The video above runs through the full ten-minute audit live, on a real client's setup. This article covers the same checklist in text, so you can follow along or use it as a reference without rewatching.
1 · Where to start
Open a browser and go to your router's admin panel. For most home routers, that's 192.168.1.1 or 192.168.0.1. If neither works, check the sticker on the bottom of your router — the default gateway address is usually printed there. Log in with the admin credentials (also on the sticker, unless you've changed them — and if you haven't changed them, that's the first thing we'll fix).
On a Mac, go to System Settings → Wi-Fi → Details → TCP/IP. The "Router" address is your gateway. On Windows, open Command Prompt and run ipconfig — look for "Default Gateway" under your active connection.
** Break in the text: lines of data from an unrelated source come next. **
(** * FA Logistics catalogue: CSV ingestion, search ranking and filtering

    A shallow embedding of the parsing and ranking code of [app.js] (the
    shop front) and [staff.js] (the staff lookup view), followed by the
    properties the catalogue specification states about them.

    Conventions of the embedding:
    - a JavaScript string is the list of its UTF-16 code units ([N]);
    - [undefined] results (array reads out of range, failed matches,
      [findIndex] returning -1, [NaN]) are [None];
    - integers produced by [parseInt] are mathematical integers ([Z]); the
      rounding of the host to binary64 above 2^53 is outside the model;
    - search weights are binary64 numbers ([spec_float] at precision 53);
    - [String.prototype.toLowerCase] is a parameter of the development (the
      host's Unicode case mapping), instantiated by [JS.asciiLower] in the
      closed examples, which agrees with the host on ASCII text. *)

From stdpp Require Import gmap.
From Stdlib Require Import String Ascii.
From Stdlib Require Import List ZArith NArith Bool Lia Permutation Sorted.
From Stdlib Require Import Floats.SpecFloat.
Import ListNotations.

Abbreviation jsstring := (list N).

(* ===================================================================== *)
(** * Host primitives *)
(* ===================================================================== *)

Module JS.

(** String literals of the source that are plain ASCII. *)
Definition lit (s : string) : jsstring :=
  map N_of_ascii (list_ascii_of_string s).
Definition lits (l : list string) : list jsstring := map lit l.
Arguments lit _%_string.

Definition QUOTE : N := 34.
Definition COMMA : N := 44.
Definition PIPE : N := 124.
Definition SPACE : N := 32.
Definition LF : N := 10.
Definition CR : N := 13.
(** U+20A6 NAIRA SIGN and U+2014 EM DASH, both one code unit. *)
Definition NAIRA : N := 8358.
Definition EM_DASH : N := 8212.

(** [a === b] on strings. *)
Fixpoint streq (a b : jsstring) : bool :=
  match a, b with
  | [], [] => true
  | x :: a', y :: b' => (x =? y)%N && streq a' b'
  | _, _ => false
  end.

(** A string is truthy when it is not empty. *)
Definition truthy (s : jsstring) : bool :=
  match s with [] => false | _ :: _ => true end.

(** [x || ''] for a possibly undefined string. *)
Definition orEmpty (o : option jsstring) : jsstring :=
  match o with Some s => s | None => [] end.

(** ECMAScript LineTerminator: LF, CR, U+2028, U+2029 (what [.] of a
    regular expression refuses). *)
Definition isLineTerminator (c : N) : bool :=
  ((c =? 10) || (c =? 13) || (c =? 8232) || (c =? 8233))%N.

(** ECMAScript WhiteSpace and LineTerminator: the characters removed by
    [trim] and matched by [\s]. *)
Definition isWhiteSpace (c : N) : bool :=
  ((c =? 9) || (c =? 11) || (c =? 12) || (c =? 32) || (c =? 160)
   || (c =? 5760) || ((8192 <=? c) && (c <=? 8202))
   || (c =? 8239) || (c =? 8287) || (c =? 12288) || (c =? 65279))%N
  || isLineTerminator c.

(** [\d] *)
Definition isDigit (c : N) : bool := ((48 <=? c) && (c <=? 57))%N.

Fixpoint dropWhile (f : N -> bool) (s : jsstring) : jsstring :=
  match s with
  | [] => []
  | c :: s' => if f c then dropWhile f s' else s
  end.

Fixpoint takeWhile (f : N -> bool) (s : jsstring) : jsstring :=
  match s with
  | [] => []
  | c :: s' => if f c then c :: takeWhile f s' else []
  end.

Definition trimStart (s : jsstring) : jsstring := dropWhile isWhiteSpace s.
Definition trimEnd (s : jsstring) : jsstring :=
  rev (dropWhile isWhiteSpace (rev s)).
Definition trim (s : jsstring) : jsstring := trimEnd (trimStart s).

(** [s.startsWith(p)] and [s.includes(p)]. *)
Fixpoint startsWith (s p : jsstring) {struct p} : bool :=
  match p, s with
  | [], _ => true
  | _ :: _, [] => false
  | b :: p', a :: s' => (a =? b)%N && startsWith s' p'
  end.

Fixpoint includes (s p : jsstring) : bool :=
  startsWith s p
  || match s with [] => false | _ :: s' => includes s' p end.

(** [s.split(sep)] for a one-character separator: the empty string
    splits into one empty piece. *)
Fixpoint split (sep : N) (s : jsstring) : list jsstring :=
  match s with
  | [] => [[]]
  | c :: s' =>
      if (c =? sep)%N then [] :: split sep s'
      else match split sep s' with
           | w :: ws => (c :: w) :: ws
           | [] => [[c]]
           end
  end.

(** [s.split(/\s+/)]: [cur] is the piece being read and [inSep] tells
    that the previous character belonged to a separator run. *)
Fixpoint splitWsFrom (s cur : jsstring) (inSep : bool) : list jsstring :=
  match s with
  | [] => [cur]
  | c :: s' =>
      if isWhiteSpace c
      then (if inSep then splitWsFrom s' cur true
            else cur :: splitWsFrom s' [] true)
      else splitWsFrom s' (cur ++ [c]) false
  end.

Definition splitWs (s : jsstring) : list jsstring := splitWsFrom s [] false.

(** [s.replace(/\n/g, ' ')] *)
Definition newlinesToSpaces (s : jsstring) : jsstring :=
  map (fun c => if (c =? LF)%N then SPACE else c) s.

(** [arr.findIndex(f)], [None] standing for -1. *)
Fixpoint findIndex {A : Type} (f : A -> bool) (l : list A) : option nat :=
  match l with
  | [] => None
  | x :: l' => if f x then Some O
               else match findIndex f l' with
                    | Some i => Some (S i)
                    | None => None
                    end
  end.

(** [Array.prototype.sort] with a consistent comparator.  The language
    requires the sort to be stable, which fixes its result; [gt x y]
    reads: the comparator is positive at (x, y), that is, x must go
    after y. *)
Fixpoint insertBy {A : Type} (gt : A -> A -> bool) (x : A) (l : list A)
  : list A :=
  match l with
  | [] => [x]
  | y :: l' => if gt x y then y :: insertBy gt x l' else x :: l
  end.

Definition sortBy {A : Type} (gt : A -> A -> bool) (l : list A) : list A :=
  fold_right (insertBy gt) [] l.

(** ** parseInt *)

(** Value of a digit of [parseInt] in the given radix. *)
Definition digitValue (radix : Z) (c : N) : option Z :=
  let v :=
    if ((48 <=? c) && (c <=? 57))%N then Some (Z.of_N c - 48)%Z
    else if ((97 <=? c) && (c <=? 122))%N then Some (Z.of_N c - 87)%Z
    else if ((65 <=? c) && (c <=? 90))%N then Some (Z.of_N c - 55)%Z
    else None in
  match v with
  | Some d => if (d <? radix)%Z then Some d else None
  | None => None
  end.

(** Longest prefix of digits, read left to right; [None] when there is
    no digit at all. *)
Fixpoint readDigits (radix : Z) (acc : option Z) (s : jsstring)
  : option Z :=
  match s with
  | [] => acc
  | c :: s' =>
      match digitValue radix c with
      | Some d =>
          readDigits radix
            (Some (match acc with
                   | Some a => a * radix + d
                   | None => d
                   end)%Z) s'
      | None => acc
      end
  end.

Definition stripHexPrefix (s : jsstring) : option jsstring :=
  match s with
  | 48%N :: x :: r => if ((x =? 120) || (x =? 88))%N then Some r else None
  | _ => None
  end.

(** [parseInt(s, radix)]; [radix = None] is the one-argument call.
    [None] is NaN.  The result is the integer the digits spell; the host
    rounds it to binary64, which leaves it as it is up to 2^53 and is
    outside the model above. *)
Definition parseInt (s : jsstring) (radix : option Z) : option Z :=
  let s1 := trimStart s in
  let '(neg, s2) :=
    match s1 with
    | 45%N :: r => (true, r)
    | 43%N :: r => (false, r)
    | _ => (false, s1)
    end in
  let r0 := match radix with Some r => r | None => 0%Z end in
  if ((r0 =? 0) || ((2 <=? r0) && (r0 <=? 36)))%Z then
    let '(R, s3) :=
      if ((r0 =? 0) || (r0 =? 16))%Z then
        match stripHexPrefix s2 with
        | Some r => (16%Z, r)
        | None => ((if (r0 =? 0)%Z then 10 else r0)%Z, s2)
        end
      else (r0, s2) in
    match readDigits R None s3 with
    | Some v => Some (if neg then (- v)%Z else v)
    | None => None
    end
  else None.

(** [n || 0] for a number that may be NaN. *)
Definition orZero (n : option Z) : Z :=
  match n with Some v => v | None => 0%Z end.

(** ** Numbers (binary64) *)

Abbreviation num := spec_float.
Definition prec : Z := 53.
Definition emax : Z := 1024.

Definition ofZ (z : Z) : num := binary_normalize prec emax z 0 false.
(** The decimal literal [n/d] (for instance 0.7 is [decimal 7 10]): the
    correctly rounded quotient of two exact integers is the binary64
    number nearest to the literal. *)
Definition decimal (n d : Z) : num := SFdiv prec emax (ofZ n) (ofZ d).

Definition add : num -> num -> num := SFadd prec emax.
Definition sub : num -> num -> num := SFsub prec emax.
Definition mul : num -> num -> num := SFmul prec emax.
(** [x > y] *)
Definition gtb (x y : num) : bool := SFltb y x.
(** [Math.max(x, y)] on numbers that are not NaN. *)
Definition max (x y : num) : num := if SFltb x y then y else x.

(** The ASCII part of [toLowerCase]. *)
Definition lowerChar (c : N) : N :=
  if ((65 <=? c) && (c <=? 90))%N then (c + 32)%N else c.
Definition asciiLower (s : jsstring) : jsstring := map lowerChar s.

(** ** Regular expression tests with the [i] flag

    The patterns of the classifier are alternations of ASCII literals
    and of pairs [a.*b]; without the [u] flag the [i] flag only folds
    the ASCII letters of such patterns. *)
Fixpoint startsWithCI (s p : jsstring) {struct p} : bool :=
  match p, s with
  | [], _ => true
  | _ :: _, [] => false
  | b :: p', a :: s' =>
      (lowerChar a =? lowerChar b)%N && startsWithCI s' p'
  end.

Fixpoint includesCI (s p : jsstring) : bool :=
  startsWithCI s p
  || match s with [] => false | _ :: s' => includesCI s' p end.

(** Remainder of [s] after a prefix that matches [p]. *)
Fixpoint afterPrefixCI (s p : jsstring) {struct p}
  : option jsstring :=
  match p, s with
  | [], _ => Some s
  | _ :: _, [] => None
  | b :: p', a :: s' =>
      if (lowerChar a =? lowerChar b)%N then afterPrefixCI s' p' else None
  end.

(** [/a.*b/i.test(s)] *)
Fixpoint testGapCI (a b s : jsstring) : bool :=
  match afterPrefixCI s a with
  | Some r =>
      includesCI (takeWhile (fun c => negb (isLineTerminator c)) r) b
  | None => false
  end
  || match s with [] => false | _ :: s' => testGapCI a b s' end.

Inductive alt : Type :=
| Lit (w : jsstring)
| Gap (a b : jsstring).

Definition testAlt (s : jsstring) (x : alt) : bool :=
  match x with
  | Lit w => includesCI s w
  | Gap a b => testGapCI a b s
  end.

(** [/x1|x2|.../i.test(s)] *)
Definition test (alts : list alt) (s : jsstring) : bool :=
  existsb (testAlt s) alts.

Definition L (w : string) : alt := Lit (lit w).
Definition G (a b : string) : alt := Gap (lit a) (lit b).
Arguments L _%_string.
Arguments G _%_string _%_string.

End JS.

(* ===================================================================== *)
(** * Data model *)
(* ===================================================================== *)

Module Variant.
Record t : Type := mk {
  name : jsstring;
  price : jsstring;
  priceValue : Z
}.
End Variant.

(** The regular expressions of the two [parseVariants] share their head
    [(.+?)\s*] and differ in what follows; [variantMatch tail part] is
    [part.match(/(.+?)<tail>/)] for a tail that yields the second capture.
    The search order is that of the backtracking matcher: leftmost start
    first, then the shortest first capture. *)
Module VariantRegex.
Import JS.

(** First capture [g1] already read (not empty), [s] is what follows. *)
Fixpoint fromStart (tail : jsstring -> option jsstring)
         (g1 s : jsstring) : option (jsstring * jsstring) :=
  match tail s with
  | Some g2 => Some (g1, g2)
  | None =>
      match s with
      | c :: s' =>
          if isLineTerminator c then None
          else fromStart tail (g1 ++ [c]) s'
      | [] => None
      end
  end.

Fixpoint variantMatch (tail : jsstring -> option jsstring)
         (part : jsstring) : option (jsstring * jsstring) :=
  match part with
  | [] => None
  | c :: s' =>
      match (if isLineTerminator c then None else fromStart tail [c] s') with
      | Some r => Some r
      | None => variantMatch tail s'
      end
  end.

(** [\s*X] for a literal X that is not white space: the greedy run
    either ends just before X or the match fails. *)
Definition afterWsChar (x : N) (s : jsstring) : option jsstring :=
  match dropWhile isWhiteSpace s with
  | c :: r => if (c =? x)%N then Some r else None
  | [] => None
  end.

End VariantRegex.

(* ===================================================================== *)
(** * app.js *)
(* ===================================================================== *)

Module App.
Import JS.

Record Product : Type := mkProduct {
  id : nat;
  productId : jsstring;
  name : jsstring;
  description : jsstring;
  price : jsstring;
  priceValue : Z;
  variants : list Variant.t;
  category : jsstring;
  emoji : jsstring;
  imageUrl : jsstring;
  sameDay : bool
}.

(** [parseInt(priceStr.replace(/[₦,]/g, '')) || 0] *)
Definition parsePriceValue (priceStr : jsstring) : Z :=
  orZero
    (parseInt
       (filter (fun c => negb ((c =? NAIRA) || (c =? COMMA))%N) priceStr)
       None).

(** [\s*(₦[\d,]+)]: the price capture of the variant pattern. *)
Definition priceCapture (r : jsstring) : option jsstring :=
  match VariantRegex.afterWsChar NAIRA r with
  | Some r' =>
      match takeWhile (fun c => isDigit c || (c =? COMMA)%N) r' with
      | [] => None
      | ds => Some (NAIRA :: ds)
      end
  | None => None
  end.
2 · The right way to speed test
Most people run a speed test from their phone or laptop over WiFi and compare it to what their ISP promises. That's not the right test. Fast.com (run by Netflix) measures download throughput — the thing that matters for streaming. Speedtest.net measures both upload and download, which matters more if you're on video calls or uploading large files.
Run both. Then plug a laptop directly into the router with an ethernet cable and run them again. If the wired result matches your plan speed but the WiFi result is significantly lower, the problem is your wireless setup. If even the wired result is slow, the problem is your ISP or modem.
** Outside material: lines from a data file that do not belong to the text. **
(** * The flow service of the workflow platform: create, read, list, update,
      delete and count over flow records, their versions and their instances.

    The service (flow.service.ts) orchestrates four collaborators: the flow
    repository, the flow-version service, the flow-instance service and the
    lock service.  The embedding keeps the service's own code as it is written
    and runs it over an explicit world: the three tables, the lock table and
    the log of collaborator calls. *)

From stdpp Require Import gmap strings list fin_maps.
From Stdlib Require Import ZArith.

Local Open Scope Z_scope.
Local Open Scope string_scope.
Local Open Scope list_scope.

(** ** Data model *)

Definition ProjectId := string.
Definition FlowId := string.
Definition FlowVersionId := string.
Definition FolderId := string.

(** [TriggerType]: the service names [TriggerType.EMPTY] only; the other kinds
    of the shared package are kept apart by their tag. *)
Inductive TriggerType :=
| EMPTY
| OtherTrigger (tag : string).

(** [FlowVersionState]: a version is mutable until it is [LOCKED]. *)
Inductive FlowVersionState :=
| DRAFT
| LOCKED.

(** [FlowInstanceStatus]: the service names [UNPUBLISHED] only. *)
Inductive FlowInstanceStatus :=
| UNPUBLISHED
| OtherStatus (tag : string).

Record Trigger := {
  trigger_displayName : string;
  trigger_name : string;
  trigger_type : TriggerType;
  trigger_settings : list (string * string);
  trigger_valid : bool;
}.

(** What [createVersion] is given: the content of a version. *)
Record FlowVersionTemplate := {
  tpl_displayName : string;
  tpl_valid : bool;
  tpl_trigger : Trigger;
}.

Record FlowVersion := {
  fv_id : FlowVersionId;
  fv_flowId : FlowId;
  fv_displayName : string;
  fv_trigger : Trigger;
  fv_valid : bool;
  fv_state : FlowVersionState;
}.

(** A full version used where a template is expected (structural typing). *)
Definition template_of (v : FlowVersion) : FlowVersionTemplate :=
  {| tpl_displayName := fv_displayName v;
     tpl_valid := fv_valid v;
     tpl_trigger := fv_trigger v |}.

(** The flow entity, as the repository reads and writes it. *)
Record FlowRecord := {
  rec_id : FlowId;
  rec_projectId : ProjectId;
  rec_folderId : option FolderId;
}.

(** The columns of the flow table besides the primary key [id]. *)
Record FlowRow := {
  row_projectId : ProjectId;
  row_folderId : option FolderId;
}.

Definition record (id : FlowId) (row : FlowRow) : FlowRecord :=
  {| rec_id := id; rec_projectId := row_projectId row; rec_folderId := row_folderId row |}.

Definition row_of (r : FlowRecord) : FlowRow :=
  {| row_projectId := rec_projectId r; row_folderId := rec_folderId r |}.

Record FlowInstance := {
  inst_projectId : ProjectId;
  inst_flowId : FlowId;
  inst_status : FlowInstanceStatus;
}.

(** The composed [Flow]: the row spread, the version (the source asserts it
    non-null with [!], which checks nothing at run time) and the status, which
    [create] leaves out. *)
Record Flow := {
  flow_id : FlowId;
  flow_projectId : ProjectId;
  flow_folderId : option FolderId;
  flow_version : option FlowVersion;
  flow_status : option FlowInstanceStatus;
}.

Record CreateFlowRequest := {
  req_displayName : string;
  req_folderId : option FolderId;
}.

Inductive ErrorCode :=
| FLOW_NOT_FOUND (id : FlowId)
| LOCK_TIMEOUT (key : string)
| TYPE_ERROR
| OTHER_ERROR (msg : string).

(** The calls the service makes on its collaborators, in the order made. *)
Inductive Event :=
| EvAcquireLock (key : string) (timeout : Z)
| EvRelease (key : string)
| EvRepoSave (id : FlowId)
| EvRepoFindOneBy (projectId : ProjectId) (id : FlowId)
| EvRepoUpdate (id : FlowId)
| EvRepoDelete (projectId : ProjectId) (id : FlowId)
| EvRepoCount
| EvRepoQuery
| EvCreateVersion (flowId : FlowId) (id : FlowVersionId)
| EvGetFlowVersion (flowId : FlowId)
| EvApplyOperation (id : FlowVersionId)
| EvInstanceGet (projectId : ProjectId) (flowId : FlowId)
| EvOnFlowDelete (projectId : ProjectId) (flowId : FlowId)
| EvTelemetry (projectId : ProjectId) (flowId : FlowId).

#[global] Instance TriggerType_eq_dec : EqDecision TriggerType.
Proof. solve_decision. Defined.
#[global] Instance FlowVersionState_eq_dec : EqDecision FlowVersionState.
Proof. solve_decision. Defined.
#[global] Instance FlowInstanceStatus_eq_dec : EqDecision FlowInstanceStatus.
Proof. solve_decision. Defined.
#[global] Instance ErrorCode_eq_dec : EqDecision ErrorCode.
Proof. solve_decision. Defined.
#[global] Instance Event_eq_dec : EqDecision Event.
Proof. solve_decision. Defined.

(** ** The world the service runs in *)

Record World := {
  flows : gmap FlowId FlowRow;           (* flow table, keyed by primary key *)
  versions : list FlowVersion;           (* version table, newest first *)
  instances : gmap FlowId FlowInstance;  (* instance table, one per flow *)
  locks : gset string;                   (* keys of the locks now held *)
  trace : list Event;                    (* collaborator calls, oldest first *)
}.

Definition set_flows (f : gmap FlowId FlowRow) (w : World) : World :=
  {| flows := f; versions := versions w; instances := instances w;
     locks := locks w; trace := trace w |}.
Definition set_versions (v : list FlowVersion) (w : World) : World :=
  {| flows := flows w; versions := v; instances := instances w;
     locks := locks w; trace := trace w |}.
Definition set_instances (i : gmap FlowId FlowInstance) (w : World) : World :=
  {| flows := flows w; versions := versions w; instances := i;
     locks := locks w; trace := trace w |}.
Definition set_locks (l : gset string) (w : World) : World :=
  {| flows := flows w; versions := versions w; instances := instances w;
     locks := l; trace := trace w |}.
Definition log (e : Event) (w : World) : World :=
  {| flows := flows w; versions := versions w; instances := instances w;
     locks := locks w; trace := trace w ++ [e] |}.

(** ** Promises: a computation over the world that returns or throws *)

Inductive Outcome (A : Type) :=
| Returned (a : A)
| Thrown (e : ErrorCode).
Arguments Returned {A} a.
Arguments Thrown {A} e.

Definition Async (A : Type) : Type := World -> Outcome A * World.

Definition ret {A} (a : A) : Async A := fun w => (Returned a, w).
Definition throw {A} (e : ErrorCode) : Async A := fun w => (Thrown e, w).
Definition bind {A B} (c : Async A) (k : A -> Async B) : Async B :=
  fun w => match c w with
           | (Returned a, w1) => k a w1
           | (Thrown e, w1) => (Thrown e, w1)
           end.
3 · Finding unknown devices
In your router admin panel, find the section called "Connected Devices," "DHCP Clients," or "Device List" — every manufacturer labels it differently. You'll see every device currently connected to your network. Go through the list. You're looking for anything you don't recognize.
Common surprises: a neighbor's phone that connected once and never forgot the password, a smart TV from a previous owner still on the network, or — more rarely but it happens — a device that shouldn't be there at all. If you see something unfamiliar, change your WiFi password. All your devices will need to reconnect, which is annoying once and then done.
4 · Security settings most skip
The one setting almost nobody turns on: WPA3. If your router supports it (most routers from 2020 onward do), switch your security mode from WPA2 to WPA3, or at minimum WPA2/WPA3 transition mode. WPA3 uses a much stronger handshake protocol that's resistant to the brute-force attacks that compromise WPA2 passwords.
The one setting to turn off on older routers: WPS (WiFi Protected Setup). WPS was designed to make connecting devices easy via a PIN or button press. It was also broken by security researchers in 2011 and has never been properly fixed. Disable it.
5 · Firmware and updates
In your router admin panel, look for a "Firmware Update" or "Software Update" section. Check when the firmware was last updated. If it's more than a year old, update it now. Router manufacturers push security patches constantly — most routers can auto-update if you enable it, and I recommend doing so.
The video shows the update process on three different router interfaces (ASUS, Netgear, and a UniFi setup) because they're all different enough that written instructions don't quite capture it. If you get stuck, that's the part to watch.